ABOUT THIS TASK: Skip every line before the one containing "let v2 := u64 (v2 + v1)", then copy that line and the rest of the entries below exactly, through the last line.
------
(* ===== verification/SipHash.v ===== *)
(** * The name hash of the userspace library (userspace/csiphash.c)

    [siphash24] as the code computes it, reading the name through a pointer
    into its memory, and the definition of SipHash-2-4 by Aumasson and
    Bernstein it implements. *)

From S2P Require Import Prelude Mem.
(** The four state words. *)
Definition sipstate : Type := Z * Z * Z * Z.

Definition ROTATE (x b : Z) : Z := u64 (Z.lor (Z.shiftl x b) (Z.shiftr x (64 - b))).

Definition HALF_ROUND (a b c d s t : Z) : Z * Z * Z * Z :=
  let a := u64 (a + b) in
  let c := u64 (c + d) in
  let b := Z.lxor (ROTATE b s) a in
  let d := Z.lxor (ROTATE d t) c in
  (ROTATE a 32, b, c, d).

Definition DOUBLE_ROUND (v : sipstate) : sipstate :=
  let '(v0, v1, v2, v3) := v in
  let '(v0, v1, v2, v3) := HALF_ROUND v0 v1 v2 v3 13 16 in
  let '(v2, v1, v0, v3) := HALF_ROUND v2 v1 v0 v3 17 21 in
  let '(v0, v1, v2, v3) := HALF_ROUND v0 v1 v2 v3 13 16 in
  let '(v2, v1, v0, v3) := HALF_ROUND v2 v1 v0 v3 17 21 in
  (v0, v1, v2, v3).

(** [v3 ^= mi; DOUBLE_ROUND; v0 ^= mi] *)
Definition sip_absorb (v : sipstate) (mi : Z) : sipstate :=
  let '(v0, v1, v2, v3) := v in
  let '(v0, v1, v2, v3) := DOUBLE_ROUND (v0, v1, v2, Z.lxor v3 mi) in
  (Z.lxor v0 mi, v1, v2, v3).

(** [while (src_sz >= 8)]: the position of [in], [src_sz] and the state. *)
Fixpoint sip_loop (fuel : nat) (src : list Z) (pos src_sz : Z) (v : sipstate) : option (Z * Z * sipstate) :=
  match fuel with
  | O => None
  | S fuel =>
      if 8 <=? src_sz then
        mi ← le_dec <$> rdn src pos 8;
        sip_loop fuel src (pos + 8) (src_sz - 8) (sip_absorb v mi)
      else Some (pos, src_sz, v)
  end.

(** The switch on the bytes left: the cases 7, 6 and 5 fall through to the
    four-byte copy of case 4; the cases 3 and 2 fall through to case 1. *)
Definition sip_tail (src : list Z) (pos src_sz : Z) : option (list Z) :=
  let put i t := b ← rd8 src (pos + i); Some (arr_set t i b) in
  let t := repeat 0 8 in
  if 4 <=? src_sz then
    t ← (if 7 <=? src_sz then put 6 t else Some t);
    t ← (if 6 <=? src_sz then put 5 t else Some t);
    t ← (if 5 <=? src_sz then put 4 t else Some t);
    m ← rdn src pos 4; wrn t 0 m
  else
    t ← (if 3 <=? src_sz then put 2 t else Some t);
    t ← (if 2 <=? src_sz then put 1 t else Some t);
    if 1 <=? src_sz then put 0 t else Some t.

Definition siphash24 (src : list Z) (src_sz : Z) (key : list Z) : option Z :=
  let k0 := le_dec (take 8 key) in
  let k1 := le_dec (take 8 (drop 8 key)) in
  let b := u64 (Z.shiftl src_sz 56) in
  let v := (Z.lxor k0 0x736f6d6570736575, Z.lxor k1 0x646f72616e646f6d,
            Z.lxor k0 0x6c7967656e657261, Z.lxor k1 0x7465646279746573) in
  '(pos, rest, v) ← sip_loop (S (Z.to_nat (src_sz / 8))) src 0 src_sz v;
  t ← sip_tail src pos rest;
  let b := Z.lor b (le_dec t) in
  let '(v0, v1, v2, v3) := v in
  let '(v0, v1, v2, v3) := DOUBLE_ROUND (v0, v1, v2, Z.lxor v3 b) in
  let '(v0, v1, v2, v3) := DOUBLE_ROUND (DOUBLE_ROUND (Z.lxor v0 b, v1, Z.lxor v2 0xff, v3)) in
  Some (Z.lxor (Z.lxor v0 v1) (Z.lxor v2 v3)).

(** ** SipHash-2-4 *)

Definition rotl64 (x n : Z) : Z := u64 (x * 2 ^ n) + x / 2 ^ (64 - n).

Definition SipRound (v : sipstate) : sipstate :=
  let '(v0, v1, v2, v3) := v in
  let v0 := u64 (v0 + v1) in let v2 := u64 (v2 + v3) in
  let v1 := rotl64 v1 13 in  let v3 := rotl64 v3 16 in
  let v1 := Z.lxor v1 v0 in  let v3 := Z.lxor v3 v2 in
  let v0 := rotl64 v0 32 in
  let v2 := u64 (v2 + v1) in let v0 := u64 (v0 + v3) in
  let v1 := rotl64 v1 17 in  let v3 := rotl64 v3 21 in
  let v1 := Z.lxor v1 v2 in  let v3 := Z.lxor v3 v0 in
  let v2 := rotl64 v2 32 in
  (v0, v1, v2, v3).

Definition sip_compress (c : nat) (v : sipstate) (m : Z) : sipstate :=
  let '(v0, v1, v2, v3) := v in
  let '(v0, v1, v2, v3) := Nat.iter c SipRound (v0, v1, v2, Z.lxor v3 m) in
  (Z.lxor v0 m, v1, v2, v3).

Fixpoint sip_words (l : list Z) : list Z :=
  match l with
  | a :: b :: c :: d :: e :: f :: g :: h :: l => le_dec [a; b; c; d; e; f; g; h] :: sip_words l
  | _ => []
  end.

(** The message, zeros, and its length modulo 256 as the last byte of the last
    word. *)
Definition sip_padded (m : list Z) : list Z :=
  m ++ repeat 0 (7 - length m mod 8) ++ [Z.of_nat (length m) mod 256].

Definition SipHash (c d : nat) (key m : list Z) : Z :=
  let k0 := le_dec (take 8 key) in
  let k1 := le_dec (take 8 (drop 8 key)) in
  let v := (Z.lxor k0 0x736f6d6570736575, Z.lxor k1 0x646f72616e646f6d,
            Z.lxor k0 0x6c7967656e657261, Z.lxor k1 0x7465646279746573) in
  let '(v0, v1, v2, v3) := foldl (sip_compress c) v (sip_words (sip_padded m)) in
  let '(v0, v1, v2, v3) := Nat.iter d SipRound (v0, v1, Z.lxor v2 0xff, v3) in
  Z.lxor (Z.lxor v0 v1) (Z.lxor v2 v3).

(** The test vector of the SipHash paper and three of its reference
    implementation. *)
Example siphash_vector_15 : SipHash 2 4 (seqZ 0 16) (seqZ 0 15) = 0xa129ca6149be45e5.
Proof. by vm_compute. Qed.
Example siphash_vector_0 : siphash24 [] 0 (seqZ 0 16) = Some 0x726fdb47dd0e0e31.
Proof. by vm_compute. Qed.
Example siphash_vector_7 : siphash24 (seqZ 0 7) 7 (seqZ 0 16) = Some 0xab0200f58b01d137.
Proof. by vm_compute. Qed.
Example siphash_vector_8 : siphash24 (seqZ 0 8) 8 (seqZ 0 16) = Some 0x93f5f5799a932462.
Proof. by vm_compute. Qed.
------
OUTPUT FOR THIS TASK:
  let v2 := u64 (v2 + v1) in let v0 := u64 (v0 + v3) in
  let v1 := rotl64 v1 17 in  let v3 := rotl64 v3 21 in
  let v1 := Z.lxor v1 v2 in  let v3 := Z.lxor v3 v0 in
  let v2 := rotl64 v2 32 in
  (v0, v1, v2, v3).

Definition sip_compress (c : nat) (v : sipstate) (m : Z) : sipstate :=
  let '(v0, v1, v2, v3) := v in
  let '(v0, v1, v2, v3) := Nat.iter c SipRound (v0, v1, v2, Z.lxor v3 m) in
  (Z.lxor v0 m, v1, v2, v3).

Fixpoint sip_words (l : list Z) : list Z :=
  match l with
  | a :: b :: c :: d :: e :: f :: g :: h :: l => le_dec [a; b; c; d; e; f; g; h] :: sip_words l
  | _ => []
  end.

(** The message, zeros, and its length modulo 256 as the last byte of the last
    word. *)
Definition sip_padded (m : list Z) : list Z :=
  m ++ repeat 0 (7 - length m mod 8) ++ [Z.of_nat (length m) mod 256].

Definition SipHash (c d : nat) (key m : list Z) : Z :=
  let k0 := le_dec (take 8 key) in
  let k1 := le_dec (take 8 (drop 8 key)) in
  let v := (Z.lxor k0 0x736f6d6570736575, Z.lxor k1 0x646f72616e646f6d,
            Z.lxor k0 0x6c7967656e657261, Z.lxor k1 0x7465646279746573) in
  let '(v0, v1, v2, v3) := foldl (sip_compress c) v (sip_words (sip_padded m)) in
  let '(v0, v1, v2, v3) := Nat.iter d SipRound (v0, v1, Z.lxor v2 0xff, v3) in
  Z.lxor (Z.lxor v0 v1) (Z.lxor v2 v3).

(** The test vector of the SipHash paper and three of its reference
    implementation. *)
Example siphash_vector_15 : SipHash 2 4 (seqZ 0 16) (seqZ 0 15) = 0xa129ca6149be45e5.
Proof. by vm_compute. Qed.
Example siphash_vector_0 : siphash24 [] 0 (seqZ 0 16) = Some 0x726fdb47dd0e0e31.
Proof. by vm_compute. Qed.
Example siphash_vector_7 : siphash24 (seqZ 0 7) 7 (seqZ 0 16) = Some 0xab0200f58b01d137.
Proof. by vm_compute. Qed.
Example siphash_vector_8 : siphash24 (seqZ 0 8) 8 (seqZ 0 16) = Some 0x93f5f5799a932462.
Proof. by vm_compute. Qed.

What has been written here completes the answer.